Thursday, April 14, 2005

That Forgotten Element

In planning, much like every other field, energy availability is overlooked or taken for granted. From the identification of ideals to the development of concepts to the formulation of alternatives and on to the adoption and implementation of the final plan, all steps assume that no significant changes in energy availability manifest themselves during the plan’s duration. Any consideration to energy is only given as a response to another problem, such as pollution. Case in point—our General Plan process.

In my county, like many in California, we have two universal concerns and few specific ones. Every plan is forced (by law in some cases) to address those concerns. The two universal ones are water and air pollution. Any planning or development decision must address those two issues. “Is there enough water to support this development?” and “how will this project impact ambient air quality?” are two frequently asked questions. Other questions seek to address a project’s impact on traffic, infrastructure, agriculture (more so in our county), existing neighborhoods and on the socio-economic fabric as well as other variables. Whole decisions and applied solutions are geared around addressing those very concerns. So we ended up with some of the following policy elements that address energy concerns for unrelated reasons:

* Pursuit of alternative fuels as opposed to conventional sources to reduce air pollution.
* Promotion of public transit to reduce traffic congestion
* Density bonuses for developers to build more smaller units to increase housing affordability.
* Promotion of natural gas use over other fuels for air pollution concerns
* Pursuit of “New Urbanism” development principles for aesthetic reasons
* Promotion of biomass industries for economic reasons

The list could go on. In every case above, policy choices with energy implications were made for non-energetic reasons. Some choices do fit well within a paradigm of declining energy availability, while others will make the situation worse.

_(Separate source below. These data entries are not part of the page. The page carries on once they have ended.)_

Definition step (s : state) (e : event) : outcome :=
  match e with
  | CopyStream => with_stream s (fun s => on s (fun q => Next (objects (put s (set_counts q (promises q + 1) (futures q))) (streams s + 1) (readers s))))
  | DropStream => with_stream s (fun s => delPromiseRef (objects s (streams s - 1) (readers s)))
  | GetFuture => with_stream s (fun s => on s (fun q => Next (objects (put s (set_counts q (promises q) (futures q + 1))) (streams s) (readers s + 1))))
  | CopyFuture => with_reader s (fun s => on s (fun q => Next (objects (put s (set_counts q (promises q) (futures q + 1))) (streams s) (readers s + 1))))
  | DropFuture => with_reader s (fun s => delFutureRef (objects s (streams s) (readers s - 1)))
  | Send v => with_stream s (fun s => send s v)
  | SendError err => with_stream s (fun s => if 0 <? err then sendError s err else Misuse)
  | Pop => with_reader s pop
  | Wait cb => with_reader s (fun s => on s (fun q =>
      if isReady q then Misuse else addCallbackAndDelFutureRef (objects s (streams s) (readers s - 1)) cb))
  | Unwait => match obj s with Some q => match callback q with Some _ => remove s | None => Misuse end | None => Misuse end
  | OnEmpty => with_stream s PromiseStream_onEmpty
  end.

Fixpoint run (s : state) (es : list event) : outcome :=
  match es with [] => Next s | e :: es => match step s e with Next s' => run s' es | o => o end end.

(** PromiseStream(): a queue with one promise. *)
Definition start : state := mkState (Some (mkNQ 1 0 [] None None false)) 1 0 [] [].

(** * What holds *)

Definition taken (l : list seen) : list Z := flat_map (fun e => match e with Took v => [v] | _ => [] end) l.
Definition failures (l : list seen) : list Z := flat_map (fun e => match e with Failed c => [c] | _ => [] end) l.
Definition waits (q : NotifiedQueue) : Z := match callback q with Some _ => 1 | None => 0 end.

(** The queue's counts exceed the client's objects by [dp] and [df]. *)
Record inv (dp df : Z) (s : state) (q : NotifiedQueue) : Prop := {
  i_obj : obj s = Some q;
  i_streams : 0 <= streams s /\ promises q = streams s + dp;
  i_readers : 0 <= readers s /\ futures q = readers s + waits q + df;
  i_waiting : callback q <> None -> queue q = [] /\ error q = None;
  i_fifo : accepted s = taken (log s) ++ queue q;
  i_failed : forall c, In c (failures (log s)) -> error q = Some c /\ queue q = []
}.

(** A queue that is there has a stream object or an error, and someone refers to it. *)
Definition good (s : state) : Prop :=
  match obj s with
  | Some q => inv 0 0 s q /\ 0 < promises q + futures q /\ (error q = None -> 0 < promises q)
  | None => streams s = 0 /\ readers s = 0 /\ (exists rest, accepted s = taken (log s) ++ rest /\ (failures (log s) <> [] -> rest = [])) /\
            (forall c c', In c (failures (log s)) -> In c' (failures (log s)) -> c = c')
  end.

Lemma taken_app l l' : taken (l ++ l') = taken l ++ taken l'.
Proof. apply flat_map_app. Qed.
Lemma failures_app l l' : failures (l ++ l') = failures l ++ failures l'.
Proof. apply flat_map_app. Qed.

Definition safe (o : outcome) : Prop := match o with Next s => good s | Misuse => True | Corrupt => False end.

Lemma destroy_safe s q : inv 0 0 s q -> promises q = 0 -> futures q = 0 -> safe (destroy s).
Proof.
  intros [] P F. unfold destroy, on. rewrite i_obj0. unfold waits in *. destruct (callback q); [lia|]. unfold safe, good. cbn [obj streams readers accepted log]. repeat split; try lia.
  - exists (queue q). split; [exact i_fifo0|]. intros H. destruct (failures (log s)) as [|c l]; [congruence|]. now apply (i_failed0 c (or_introl eq_refl)).
  - intros c c' H H'. destruct (i_failed0 c H), (i_failed0 c' H'). congruence.
Qed.

Lemma delFutureRef_safe s q : inv 0 1 s q -> (error q = None -> 0 < promises q) -> safe (delFutureRef s).
Proof.
  intros I E. unfold delFutureRef, on. rewrite (i_obj _ _ _ _ I). set (q1 := set_counts q (promises q) (futures q - 1)).
  assert (I1 : inv 0 0 (put s q1) q1).
  { destruct I. constructor; auto; cbn [put streams readers q1 set_counts promises futures]; change (waits q1) with (waits q); lia. }
  pose proof (i_streams _ _ _ _ I1). pose proof (i_readers _ _ _ _ I1). assert (0 <= waits q1) by (unfold waits; destruct (callback q1); lia).
  destruct (Z.eqb_spec (futures q1) 0) as [F|F]; [destruct (Z.eqb_spec (promises q1) 0) as [P|P]|].
  - now apply (destroy_safe (put s q1) q1).
  - unfold safe, good. cbn [put obj]. split; [exact I1|]. split; [lia|exact E].
  - unfold safe, good. cbn [put obj]. split; [exact I1|]. split; [lia|exact E].
Qed.

Lemma remove_safe s q cb : inv 0 0 s q -> callback q = Some cb -> (error q = None -> 0 < promises q) -> safe (remove s).
Proof.
  intros I C E. unfold remove, on. rewrite (i_obj _ _ _ _ I), C. apply (delFutureRef_safe _ (set_callback q None)); [|exact E].
  destruct I. unfold waits in *. rewrite C in *. constructor; unfold waits; cbn [put set_callback obj streams readers accepted log promises futures queue error callback]; auto; try lia.
Qed.

(** An entry is added to the log and the queue changes. *)
Lemma inv_note dp df s q e q' acc dp' df' : inv dp df s q ->
  promises q' = promises q + (dp' - dp) -> futures q' - waits q' = futures q - waits q + (df' - df) ->
  (callback q' <> None -> queue q' = [] /\ error q' = None) ->
  acc = taken (log s) ++ taken e ++ queue q' ->
  (forall c, In c (failures (log s)) \/ In c (failures e) -> error q' = Some c /\ queue q' = []) ->
  inv dp' df' (mkState (Some q') (streams s) (readers s) acc (log s ++ e)) q'.
Proof.
  intros [] P F W A X. constructor; cbn [obj streams readers accepted log]; auto; try lia.
  - now rewrite taken_app, <- app_assoc.
  - intros c. rewrite failures_app, in_app_iff. apply X.
Qed.

Lemma send_safe s q v : inv 0 0 s q -> 0 < promises q -> safe (send s v).
Proof.
  intros I P. unfold send, on. rewrite (i_obj _ _ _ _ I). pose proof (i_readers _ _ _ _ I). pose proof (i_fifo _ _ _ _ I) as FI.
  assert (0 <= waits q) by (unfold waits; destruct (callback q); lia).
  assert (NF : error q = None -> forall c, ~ In c (failures (log s))) by (intros N c H2; destruct (i_failed _ _ _ _ I c H2); congruence).
  destruct (error q) as [e|] eqn:E; [unfold safe, good; rewrite (i_obj _ _ _ _ I); split; [exact I|split; [lia|auto]]|].
  destruct (callback q) as [cb|] eqn:C.
  - destruct (i_waiting _ _ _ _ I) as [Q _]; [congruence|]. apply (remove_safe _ q cb); auto.
    assert (K : obj s = Some q) by apply I. unfold note, accept. cbn [obj streams readers accepted log]. rewrite K.
    apply (inv_note 0 0 s q); auto; try lia; rewrite ?Q.
    + rewrite FI, Q, app_nil_r. reflexivity.
    + intros c [H2|[]]. destruct (NF eq_refl c H2).
  - unfold safe, good, put, accept. cbn [obj streams readers accepted log]. split; [|split; [cbn; lia|auto]].
    rewrite <- (app_nil_r (log s)). apply (inv_note 0 0 s q); auto; try (cbn [set_queue promises]; lia).
    + unfold waits. cbn [set_queue futures callback]. lia.
    + cbn [set_queue callback]. congruence.
    + cbn [set_queue queue taken flat_map app]. now rewrite FI, app_assoc.
    + intros c [H2|[]]. destruct (NF eq_refl c H2).
Qed.

Lemma sendError_safe s q err : inv 0 0 s q -> 0 < promises q + futures q -> safe (sendError s err).
Proof.
  intros I P. unfold sendError, on. rewrite (i_obj _ _ _ _ I). pose proof (i_fifo _ _ _ _ I) as FI.
  assert (NF : error q = None -> forall c, ~ In c (failures (log s))) by (intros N c H2; destruct (i_failed _ _ _ _ I c H2); congruence).
  destruct (error q) as [e|] eqn:E; [unfold safe, good; rewrite (i_obj _ _ _ _ I); split; [exact I|split; [lia|congruence]]|].
  assert (I1 : callback q = None -> inv 0 0 (put s (set_error q err)) (set_error q err)).
  { intros C. unfold put. rewrite <- (app_nil_r (log s)). apply (inv_note 0 0 s q); auto; try (cbn [set_error promises]; lia).
    - unfold waits. cbn [set_error futures callback]. lia.
    - cbn [set_error callback]. congruence.
    - intros c [H2|[]]. destruct (NF eq_refl c H2). }
  destruct (callback q) as [cb|] eqn:C; [|unfold safe, good; cbn [put obj]; split; [now apply I1|split; [exact P|discriminate]]].
  destruct (i_waiting _ _ _ _ I) as [Q _]; [congruence|].
  (* the callback is removed first, so that the queue satisfies its own invariant again *)
  unfold remove, on. cbn [note put obj set_error callback]. rewrite C.
  apply (delFutureRef_safe _ (set_callback (set_error q err) None)); [|discriminate].
  unfold note, put. cbn [obj streams readers accepted log]. apply (inv_note 0 0 s q); auto; try (cbn [set_error set_callback promises]; lia).
  - unfold waits. rewrite C. cbn [set_error set_callback futures callback]. lia.
  - cbn [set_callback callback]. congruence.
  - intros c [H2|[<-|[]]]; [destruct (NF eq_refl c H2)|]. cbn [set_callback set_error error queue]. auto.
Qed.

Lemma delPromiseRef_safe s q : inv 1 0 s q -> (error q = None -> 0 < promises q) -> safe (delPromiseRef s).
Proof.
  intros I E. unfold delPromiseRef, on. rewrite (i_obj _ _ _ _ I). set (q1 := set_counts q (promises q - 1) (futures q)).
  assert (I1 : inv 0 0 (put s q1) q1).
  { destruct I. constructor; auto; cbn [put streams readers q1 set_counts promises futures]; change (waits q1) with (waits q); lia. }
  pose proof (i_streams _ _ _ _ I1). pose proof (i_readers _ _ _ _ I1). assert (0 <= waits q1) by (unfold waits; destruct (callback q1); lia).
  destruct (Z.eqb_spec (promises q1) 0) as [P|P]; [destruct (Z.eqb_spec (futures q1) 0) as [F|F]|].
  - now apply (destroy_safe (put s q1) q1).
  - apply (sendError_safe (put s q1) q1); [exact I1|lia].
  - unfold safe, good. cbn [put obj]. split; [exact I1|]. split; lia.
Qed.

Lemma pop_safe s q : inv 0 0 s q -> 0 < promises q + futures q -> (error q = None -> 0 < promises q) -> safe (pop s).
Proof.
  intros I P E. unfold pop, on. rewrite (i_obj _ _ _ _ I). pose proof (i_fifo _ _ _ _ I) as FI. pose proof (i_obj _ _ _ _ I) as O.
  assert (NW : queue q <> [] -> callback q = None).
  { intros N. destruct (callback q) eqn:C; [|reflexivity]. destruct (i_waiting _ _ _ _ I); congruence. }
  assert (NF : queue q <> [] -> forall c, ~ In c (failures (log s))) by (intros N c H; destruct (i_failed _ _ _ _ I c H); congruence).
  destruct (queue q) as [|v l] eqn:Q.
  - unfold safe, good, note. cbn [obj streams readers accepted log]. rewrite O. split; [|auto].
    apply (inv_note 0 0 s q); auto; try lia.
    + apply (i_waiting _ _ _ _ I).
    + rewrite FI, Q. destruct (error q); reflexivity.
    + intros c [H|H]; [now apply (i_failed _ _ _ _ I)|]. destruct (error q) as [e|]; [destruct H as [<-|[]]; auto|destruct H].
  - assert (K : forall es e', taken es = [v] -> failures es = [] ->
      safe (Next (mkState (Some (set_queue q l e')) (streams s) (readers s) (accepted s) (log s ++ es)))).
    { intros es e' T F. unfold safe, good. cbn [obj]. split; [|auto]. apply (inv_note 0 0 s q); auto; try (cbn [set_queue promises]; lia).
      - unfold waits. cbn [set_queue futures callback]. lia.
      - cbn [set_queue callback]. intros X. destruct X. apply NW. discriminate.
      - now rewrite FI, T.
      - rewrite F. intros c [H|[]]. destruct (NF ltac:(discriminate) c H). }
    unfold note, put. cbn [obj streams readers accepted log]. destruct l; [destruct (onEmpty q)|]; rewrite <- ?app_assoc; now apply K.
Qed.

Lemma good_obj s : good s -> 0 < streams s \/ 0 < readers s -> exists q, inv 0 0 s q /\ 0 < promises q + futures q /\ (error q = None -> 0 < promises q).
Proof. unfold good. destruct (obj s) as [q|] eqn:O; [intros G _; exists q; exact G|lia]. Qed.

(** The client gains or gives up objects. *)
Lemma stream_objects dp df s q p f dp' df' : inv dp df s q -> 0 <= p -> 0 <= f -> p = streams s + (dp - dp') -> f = readers s + (df - df') ->
  inv dp' df' (objects s p f) q.
Proof. intros [] P F HP HF. constructor; cbn [objects obj streams readers accepted log]; auto; lia. Qed.

Lemma copy_good s q a b : inv 0 0 s q -> 0 <= a -> 0 <= b -> 0 < promises q + futures q -> (error q = None -> 0 < promises q) ->
  safe (Next (objects (put s (set_counts q (promises q + a) (futures q + b))) (streams s + a) (readers s + b))).
Proof.
  intros I A B P E. unfold safe, good. cbn [objects put obj]. split; [|cbn [set_counts promises futures error]; split; [lia|intros N; specialize (E N); lia]].
  destruct I. constructor; cbn [objects put obj streams readers accepted log set_counts promises futures queue error callback]; auto; try lia.
  change (waits (set_counts q (promises q + a) (futures q + b))) with (waits q). lia.
Qed.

In the case of the county’s general plan, policy decisions are being made that make not only energy assumptions but also actually affect “energy policy” for the sake of accomplishing an unrelated goal. The general plan efforts to date mostly relegate energy planning mostly toward the economic policy considerations. Thus we end up with policy objectives like “the pursuit of alternate energy industries, such as biomass and solar represents sound planning strategy to diversify the county’s economic base while providing new forms of energy to its residents.” Some consideration is also give to the infrastructure level energy needs, which translates into simply ensuring that new growth can be accommodated by the public utility companies. No consideration on whether any of this can actually be accomplished without violating the laws of thermodynamics has been given.

At the same time, consideration is being given to planning constraints. While policies and scenarios are being crafted, constraints are also being considered. Once again, oft-repeated questions get asked when developing constraints:

* Is there enough water to support this?
* How will this affect ambient air quality?
* Will this affect the agricultural industry?
* Will the local economy support this?

Not directly asked, but ever present of course is “how will this play, politically?” In this county, air quality and water are politically palatable to discuss. The air quality focus was largely forced upon us by state and federal agencies and the water focus simply because, well, this is part of the US Southwest and a lack of water just goes with the territory. Energy on the other hand just does not rise to that level. Part of this is because most people just have not fully comprehended the full magnitude of the problem as the issue has not risen to the same level of consciousness as water, while the other part belies the faith in human progress that we will figure something out before then. Being told that everything they believed would occur will not because there simply will not be enough energy to permit it, is just incomprehensible.

So we carry on like a freight train barreling down the tracks to where the bridge is out. Can, I as the solitary person on staff that is even concerned about this actually stop the train before it is too late? Or am I going to get run over?

Energy, that forgotten element will not be forgotten for long.